At 1500 it occurred to us that we had not seen any local handwoven fabrics (Binuatan doesn’t make textiles) so we texted our fabric guru Rene in Makati to ask for recommendations. He gave us the address and number of Rurungan sa Tubod Foundation, which operates a weaving center in Puerto Princesa.
Cookie returned a half-hour later and reported that she’d gone snorkeling. “But you do not swim,” we pointed out. Apparently the tour operator had a guy who could take non-swimmers snorkeling: you hung onto him and he went into the water, dragging three or four passengers. Like a human bathysphere.
“The tour was fun!” our sister recounted as we had a room service sandwich for lunch. “The beaches are unspoiled, and the sand is different on every island. You would have hated it.” We told her about the weaving center and she asked if they were open Sundays.
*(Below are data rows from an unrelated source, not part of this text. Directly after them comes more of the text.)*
Lemma visits_run vs x :
  Forall one_visit vs -> spans x.1 = ∅ ->
  let x' := foldl (fun x ev => otel_step ev.1 ev.2 x) x (vs ≫= visit_events) in
  spans x'.1 = ∅ /\ exists l, started x'.2 = started x.2 ++ l /\ ended x'.2 = ended x.2 ++ l.
Proof.
  intros Hvs. revert x. induction Hvs as [|v vs Hv _ IH]; intros x Hx.
  - split; [done|]. exists []. by rewrite !app_nil_r.
  - cbn [mbind list_bind]. cbn zeta. rewrite foldl_app. destruct (visit_run v x Hv Hx) as (H1 & H2 & H3).
    destruct (IH _ H1) as (H4 & l & H5 & H6). split; [exact H4|].
    exists (length x.2 :: l). rewrite H5, H6, H2, H3. by rewrite <- !app_assoc.
Qed.

Lemma for_each_call {E} `{!Has Exporter E} refuses cs (w : World E) :
  Forall (fun c => refuses c = None) cs ->
  exists w', for_each (call_metric refuses) cs w = (Ret tt, w') /\
    get_of (w_ext w') = get_of (T := Exporter) (w_ext w) ++ cs /\ w_heap w' = w_heap w.
Proof.
  intros Hcs. revert w. induction Hcs as [|c cs Hc _ IH]; intros w; simpl.
  - exists w. by rewrite app_nil_r.
  - destruct (IH (set_ext (set_of (get_of (T := Exporter) (w_ext w) ++ [c]) (w_ext w)) w)) as (w' & H1 & H2 & H3).
    exists w'. simpl in H2, H3. rewrite get_set_of, <- app_assoc in H2. split; [|done].
    unfold call_metric at 1. rewrite Hc. exact H1.
Qed.

Lemma unmarshal_any_no_int j m k : unmarshal_any j = AMap m -> as_int (alookup k m) = None.
Proof.
  destruct j as [|b|z|f|s|t|l|o]; simpl; try done. intros [= <-].
  induction o as [|[k' j'] o IH]; simpl; [done|].
  destruct (String.eqb k k'); [by destruct j' | exact IH].
Qed.

(** Every variable of a decoded state is a decoded value. *)
Lemma loaded_variable doc s key v :
  unmarshal_AgentState doc = Some s -> var_get s key = Some v -> exists j, v = unmarshal_any j.
Proof.
  intros Hu Hv. destruct doc as [| | | | | | |m]; try done. simpl in Hu.
  destruct (field None dec_Variables "Variables" m) as [vs|] eqn:Hf;
    [|by repeat case_match].
  assert (Variables s = vs) as Hs by (repeat case_match; by simplify_eq).
  unfold var_get in Hv. rewrite Hs in Hv. clear Hu Hs. destruct vs as [vs|]; [|done].
  unfold field in Hf. destruct (alookup "Variables" m) as [[| | | | | | |o]|]; try done. simpl in Hf.
  injection Hf as <-. apply elem_of_list_to_map_2 in Hv.
  apply list_elem_of_fmap in Hv as ([k j] & [= _ ->] & _). by exists j.
Qed.

Lemma loaded_no_tokens doc s tenantID : unmarshal_AgentState doc = Some s -> token_calls tenantID (Some s) = [].
Proof.
  intros Hu. unfold token_calls. destruct (var_get s "__token_usage__") as [v|] eqn:Hv; [|done].
  destruct (loaded_variable _ _ _ _ Hu Hv) as [j ->]. unfold as_map.
  destruct (unmarshal_any j) as [| | | | | | | |usage| | | | |] eqn:Hj; try done.
  by rewrite !(unmarshal_any_no_int _ _ _ Hj).
Qed.

Lemma Otel_OnHook_eq {E} `{!Has (OtelTracingHook * Tracing) E} l s meta (w : World E) :
  w_heap w !! l = Some s ->
  Otel_OnHook (Some l) meta w =
    (Ret tt, set_ext (set_of (otel_step s meta (get_of (w_ext w))) (w_ext w)) w).
Proof.
  intros Hl. unfold Otel_OnHook. case_bool_decide as Hb.
  - unfold deref, load, bind, get, put, ret. by rewrite Hl.
  - unfold bind, get, put, ret. unfold otel_step. by rewrite (bool_decide_eq_false_2 _ Hb).
Qed.

Lemma token_calls_ext tenantID s s' :
  var_get s' "__token_usage__" = var_get s "__token_usage__" ->
  var_get s' "model_name" = var_get s "model_name" ->
  token_calls tenantID (Some s') = token_calls tenantID (Some s).
Proof. intros H1 H2. unfold token_calls. by rewrite H1, H2. Qed.

Lemma token_calls_tokens tenantID s :
  filter (fun c => mc_metric c <> nodeDuration) (token_calls tenantID s) = token_calls tenantID s.
Proof.
  unfold token_calls. destruct s as [s|]; [|done]. destruct (as_map _) as [m|]; [|done].
  by destruct (as_int (alookup "in" m)), (as_int (alookup "out" m)).
Qed.

Lemma metric_calls_tokens s meta :
  hm_Point meta = HookAfterNode ->
  filter (fun c => mc_metric c <> nodeDuration) (metric_calls s meta) = token_calls (metric_tenant s) s.
Proof.
  intros Hp. unfold metric_calls. rewrite bool_decide_eq_true_2 by done.
  rewrite filter_cons_False by (intros Hn; by apply Hn). apply token_calls_tokens.
Qed.

(** ** Properties *)

(** What the metrics hook exports. Where the library accepts the calls, the
    hook makes the calls of [metric_calls], and nothing else: after a node, one
    observation of its duration and the token usage that the variables hold.
    Nothing removes the usage: after every later node that keeps the variables,
    the tokens of the same answer are added again. In a state that was loaded
    from a store the numbers are no longer of type [int], and none is added. *)
Theorem metrics_exported {E} `{!Has Exporter E} (refuses : metric_call -> option string) (s : AgentState) :
  (forall l meta (w : World E),
     w_heap w !! l = Some s -> Forall (fun c => refuses c = None) (metric_calls (Some s) meta) ->
     exists w', Prometheus_OnHook refuses (Some l) meta w = (Ret tt, w') /\
       get_of (w_ext w') = get_of (T := Exporter) (w_ext w) ++ metric_calls (Some s) meta /\
       w_heap w' = w_heap w) /\
  (forall visits : list (AgentState * HookMeta),
     Forall (fun v => hm_Point v.2 = HookAfterNode /\
       Forall (fun k => var_get v.1 k = var_get s k) ["tenant_id"; "model_name"; "__token_usage__"]) visits ->
     filter (fun c => mc_metric c <> nodeDuration) (visits ≫= fun v => metric_calls (Some v.1) v.2) =
     mjoin (replicate (length visits) (token_calls (metric_tenant (Some s)) (Some s)))) /\
  (forall doc meta, unmarshal_AgentState doc = Some s ->
     Forall (fun c => mc_metric c = nodeDuration) (metric_calls (Some s) meta)).
Proof.
  split_and!.
  - intros l meta w Hl Hr. destruct (for_each_call refuses _ w Hr) as (w' & H1 & H2 & H3).
    exists w'. split; [|done]. unfold Prometheus_OnHook, load_ptr, load, bind, ret. by rewrite Hl.
  - induction 1 as [|v visits [Hp Hv] _ IH]; [done|]. cbn [mbind list_bind length replicate].
    rewrite filter_app, IH, metric_calls_tokens by done. simpl. f_equal.
    rewrite !Forall_cons in Hv. destruct Hv as (Ht & Hm & Hu & _).
    unfold metric_tenant. rewrite Ht. by apply token_calls_ext.
  - intros doc meta Hd. unfold metric_calls. case_bool_decide; [|done].
    rewrite (loaded_no_tokens doc) by done. by repeat constructor.
Qed.

(** C40: the tracing hook ends the spans it starts, one session at a time. Each
    dispatch is one [otel_step]. Over any events, a span is ended at most once
    and only after it was started, and a span is lost - started, neither open nor
    ended - exactly when a node is entered while its span is open, as when two
    sessions are in one node. When each visit of a node ends before the next one
    starts, every span is ended, in the order of the starts. *)
Theorem spans_balanced {E} `{!Has (OtelTracingHook * Tracing) E} (evs : list (AgentState * HookMeta))
    (vs : list (AgentState * HookMeta * HookMeta)) :
  (forall l s meta (w : World E), w_heap w !! l = Some s ->
     exists w', Otel_OnHook (Some l) meta w = (Ret tt, w') /\
       get_of (w_ext w') = otel_step s meta (get_of (w_ext w)) /\ w_heap w' = w_heap w) /\
  (let x := otel_run evs in
   NoDup (ended x.2) /\ (forall i, i ∈ ended x.2 -> i ∈ started x.2) /\
   length (started x.2) = length (ended x.2) + size (spans x.1) + overlaps ∅ evs) /\
  (Forall one_visit vs ->
   let x := otel_run (vs ≫= visit_events) in spans x.1 = ∅ /\ ended x.2 = started x.2).
Proof.
  split_and!.
  - intros l s meta w Hl.
    exists (set_ext (set_of (otel_step s meta (get_of (w_ext w))) (w_ext w)) w).
    split; [by apply Otel_OnHook_eq|]. simpl. by rewrite get_set_of.
  - destruct (otel_run_ok evs) as [_ _ H3 H4]. split_and!; [done | done|].
    pose proof (lost_run evs (NewOtelTracingHook, [])) as Hl.
    change (dom (spans (NewOtelTracingHook, [] : Tracing).1)) with (dom (∅ : gmap string nat)) in Hl.
    rewrite dom_empty_L in Hl. unfold lost in Hl at 1. fold (otel_run evs) in Hl.
    change (lost (NewOtelTracingHook, [])) with 0%Z in Hl. lia.
  - intros Hvs. destruct (visits_run vs (NewOtelTracingHook, []) Hvs eq_refl) as (H1 & l & H2 & H3).
    split; [exact H1|]. etransitivity; [exact H3 | symmetry; exact H2].
Qed.

(** ** Witnesses *)

(** A state whose last answer used 3 and 5 tokens, and two events of a node. *)
Definition usage_state : AgentState :=
  with_variables [("__token_usage__", AMap [("in", AInt 3%Z); ("out", AInt 5%Z)]); ("model_name", AString "m")]
    NewState.

Definition before (id : string) : HookMeta := mkHookMeta HookBeforeNode id 0%Z 0%Z None.

Definition after (id : string) : HookMeta := mkHookMeta HookAfterNode id 1%Z Second None.

Lemma metrics_exported_witness :
  filter (fun c => mc_metric c <> nodeDuration)
    (metric_calls (Some usage_state) (after "a") ++ metric_calls (Some usage_state) (after "b")) =
  [mkMetricCall llmInputTokens ["default"; "m"] (float_of_Z 3);
   mkMetricCall llmOutputTokens ["default"; "m"] (float_of_Z 5);
   mkMetricCall llmInputTokens ["default"; "m"] (float_of_Z 3);
   mkMetricCall llmOutputTokens ["default"; "m"] (float_of_Z 5)].
Proof.
  pose proof (proj1 (proj2 (metrics_exported (E := Exporter) (fun _ => None) usage_state))
    [(usage_state, after "a"); (usage_state, after "b")]) as H.
  cbn [mbind list_bind fst snd] in H. rewrite app_nil_r in H. rewrite H; [reflexivity|]. by repeat constructor.
Defined.

(** Two sessions in one node: the span of the first is lost. *)
Lemma spans_balanced_witness :
  one_visit (usage_state, before "a", after "a") /\
  ended (otel_run (visit_events (usage_state, before "a", after "a"))).2 = [0] /\
  let x := otel_run [(usage_state, before "a"); (usage_state, before "a"); (usage_state, after "a");
                     (usage_state, after "a")] in
  length (started x.2) = 2 /\ ended x.2 = [1] /\ spans x.1 = ∅.
Proof.
  assert (Hv : one_visit (usage_state, before "a", after "a")) by (split; [done|]; split; [by left | done]).
  split; [exact Hv|]. split; [|split; [reflexivity|]; split; reflexivity].
  destruct (proj2 (proj2 (spans_balanced (E := OtelTracingHook * Tracing) []
    [(usage_state, before "a", after "a")])) ltac:(by constructor)) as [_ H].
  cbn [mbind list_bind] in H. rewrite app_nil_r in H. rewrite H. reflexivity.
Defined.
They weren’t. And they were closing at 5pm. We asked them not to close till we got there, then we shot out of the room and jumped into the nearest tricycle. The driver did not know where Rurungan Compound was, but he knew the way to Abanico Road. Thirty minutes later we were on a concrete road in a densely wooded area with few houses. It was like going into the woods, and if we’d been in Manila it would’ve been scary. Fortunately we were in Palawan, so this was normal. Twenty minutes later we saw a lady emerging from a compound and asked her for directions. She pointed to the next gate. We had reached our destination.
According to Laida Lim’s essay in HABI, the guide to Philippine handwoven textiles, a “rurungan” is a group of women living and working in proximity and pooling their resources. The 15-year-old Rurungan sa Tubod Foundation (RTF) creates jobs for women on the island by training them to weave tepiña.
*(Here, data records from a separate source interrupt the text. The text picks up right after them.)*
(* ===== verification/Pentest.v ===== *)
(** * scripts/test_server.go and scripts/pentest.go: the service under attack

    The test server puts the engine, the in-memory store, a store of tasks of its
    own and the service together; the penetration test talks to it over the
    network of [Agents]. The store of the tasks keeps values: a task that was
    handed out is not written through its pointer here. What the test prints is a
    list of lines. *)

From S2P Require Import Prelude GoLang Core Json World Interfaces Memory Graph Engine Inspector Tools TaskJson Storage Security A2A Webhook Sse Delegate Wire Agents Auth.
From stdpp Require Import base gmap strings list countable.
From Stdlib Require Import Ascii.

#[local] Open Scope go_scope.

(** ** scripts/test_server.go *)

Definition SimpleNode {E} (id : string) : Node E :=
  mkNode id (fun ctx state =>
    state <- WithMessage state (message RoleAssistant [text_part "Test server is active."]) ;;
    ret (Some (mkNodeResult (Some state) [] None), None)).

Definition Tasks := gmap string Task.

Definition set_Status (st : TaskStatus) (t : Task) : Task :=
  mkTask (task_ID t) (task_ContextID t) (task_TenantID t) st (task_History t) (task_Artifacts t) (task_Webhooks t)
    (task_Metadata t) (task_CreatedAt t) (task_UpdatedAt t).

Definition add_History (m : Message) (t : Task) : Task :=
  mkTask (task_ID t) (task_ContextID t) (task_TenantID t) (task_Status t) (task_History t ++ [m]) (task_Artifacts t)
    (task_Webhooks t) (task_Metadata t) (task_CreatedAt t) (task_UpdatedAt t).

Definition add_Artifact (a : Artifact) (t : Task) : Task :=
  mkTask (task_ID t) (task_ContextID t) (task_TenantID t) (task_Status t) (task_History t) (task_Artifacts t ++ [a])
    (task_Webhooks t) (task_Metadata t) (task_CreatedAt t) (task_UpdatedAt t).

(** The order in which the runtime ranges over the map is an argument. *)
Section store.
Context {E : Type} `{!Has Tasks E} (range : Tasks -> list Task).

(** [if t, ok := m.tasks[id]; ok { ... }; return nil]. *)
Definition mock_update (id : string) (f : Task -> Task) : M E (option error) :=
  m <- get (T := Tasks) ;;
  match m !! id with Some t => put (<[id := f t]> m) ;; ret None | None => ret None end.

Definition mock_Create (ctx : context) (t : Task) : M E (option error) :=
  m <- get (T := Tasks) ;; put (<[task_ID t := t]> m) ;; ret None.

Definition mock_GetByID (ctx : context) (id : string) : M E (option Task * option error) :=
  m <- get (T := Tasks) ;;
  match m !! id with Some t => ret (Some t, None) | None => ret (None, Some (ErrNew "not found")) end.

Definition mock_filter (p : Task -> bool) : M E (list Task) :=
  m <- get (T := Tasks) ;; ret (filter (fun t => p t = true) (range m)).

Definition mockTaskStore : TaskStore E :=
  mkTaskStore mock_Create mock_GetByID
    (fun _ id st => mock_update id (set_Status st))
    (fun _ id msg => mock_update id (add_History msg))
    (fun _ id art => mock_update id (add_Artifact art))
    (fun _ _ _ => ret None)
    (fun _ cid => out <- mock_filter (fun t => bool_decide (task_ContextID t = cid)) ;; ret (out, None))
    (fun _ tid _ _ => out <- mock_filter (fun t => bool_decide (task_TenantID t = tid)) ;; ret (out, "", None)).
End store.

Section test_server.
Context {E : Type} `{!Has Tasks E} `{!Has InMemoryStore E} `{!PlanDocs E} (range : Tasks -> list Task).

(** [order] is the order of the range over the terminals. *)
Definition test_graph (order : list string) : Graph E + error :=
  let (builder, _) := AddNode (SimpleNode "StartNode") NewBuilder in
  Build (SetTerminal ["StartNode"] (SetEntry "StartNode" builder)) order.

Definition test_opts : ServerOptions :=
  mkServerOptions "Phase4TestAgent" "Agent for verifying security and observability" "1.0.0"
    "http://localhost:8080" "test-secret-key".

(** The hooks are made by [observability] and [security]. A graph that does not
    build ends the program. *)
Definition test_server (otelHook promHook guardHook auditHook : LifecycleHook E) (order : list string)
    (log_opens : bool) : option (Server E) :=
  match test_graph order with
  | inr _ => None
  | inl g =>
      let ts := mockTaskStore range in
      let eng := NewEngine (Some g) InMemory None [WithHooks [otelHook; promHook; guardHook; auditHook]; WithTaskStore ts] in
      Some (NewServer eng ts InMemory (ListTools NewConcreteToolRegistry) None test_opts log_opens)
  end.
End test_server.

(** ** scripts/pentest.go *)

Section pentest.
Context {C : Type} `{!PlanDocs C}.
Context (http_Do : context -> ClientRequest -> M C (ClientResponse + error)).
Context (SignedString : Claims -> string -> string + error) (NumericDate : Z -> Z).

Definition secret : string := "test-secret-key".

Definition serverURL : string := "http://localhost:8080".

Definition auth : Authenticator := NewAuthenticator secret.

(** [%v] of an error that may be nil. *)
Definition show_err (err : option error) : string :=
  match err with Some e => Error e | None => "<nil>" end.

(** [client.SendMessage] with a text of the user. *)
Definition send_text (tok text : string) : M C (ClientRPCResponse + error) :=
  SendMessage plan_doc http_Do (mkA2AClient tok) Background serverURL
    (mkSendMessageParams (message RoleUser [text_part text]) "" "" false []).

(** The line of a test that did not pass. *)
Definition failed_line (resp : ClientRPCResponse + error) : string :=
  match resp with
  | inl r => "FAILED or Connection Error (Error: <nil>, ServerMsg: " +:+ default "none" (crpc_Error r) +:+ ")"
  | inr e => "FAILED or Connection Error (Error: " +:+ Error e +:+ ", ServerMsg: none)"
  end.

(** The service answered with an error that has one of the words in it. *)
Definition blocked_with (words : list string) (resp : ClientRPCResponse + error) : bool :=
  match resp with
  | inl r => match crpc_Error r with Some msg => existsb (contains (lower msg)) words | None => false end
  | inr _ => false
  end.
Tepiña is pineapple cloth woven from raw silk and fiber from the Spanish Red pineapple. The weavers learn the textile production process from growing the pineapples to stripping the leaves and knotting the fibers.
Apart from tepiña, they make a heavier twill textile and a fabric that feels like corduroy. Filipino and French designers have used tepiña in their couture and home decor collections.
We bought several of these pretty wallets and small clutches to give away (and then decided to keep them haha). Prices at the Palawan store range from Php90 to 160. Dammit we should’ve bought more. The large bags cost about Php800. We found baskets with fabric straps that make excellent tote/book bags—we’ll post the photos later.
They also have dresses, blouses, neckties, toys. If you’re in Palawan and wish to visit Rurungan Sa Tubod, call +639178514081 and ask for Beth or Janet. In Manila, you can arrange a private product viewing at their showroom by calling +639175532728.
We’re glad we got out of bed.
Our main event for Saturday was dinner at KaLui, the most famous restaurant in Puerto Princesa, listed among the top restaurants in Asia by the Miele Guide. A reservation is required. As is taking your shoes off at the entrance, so your feet can enjoy the beautiful wooden floors.
Making a choice seems like a lot of work when you’re in vacation mode, so we just pointed to the Special of the Day Set.
Every table was taken. The place is charming—even the washrooms are tourist attractions. There’s a small art gallery and a gift shop selling jams and preserves, bags and wallets…from Rurungan. Same prices, but the weaving center has more merchandise.
For starters there was “lato” seaweed salad,
and vegetables done tempura-style.
There was juicy tuna steak
and fish rolls in coconut cream.
For dessert there were slices of fruit, which was just as well because we didn’t have space left for sweets.
A day well spent, despite extreme indolence.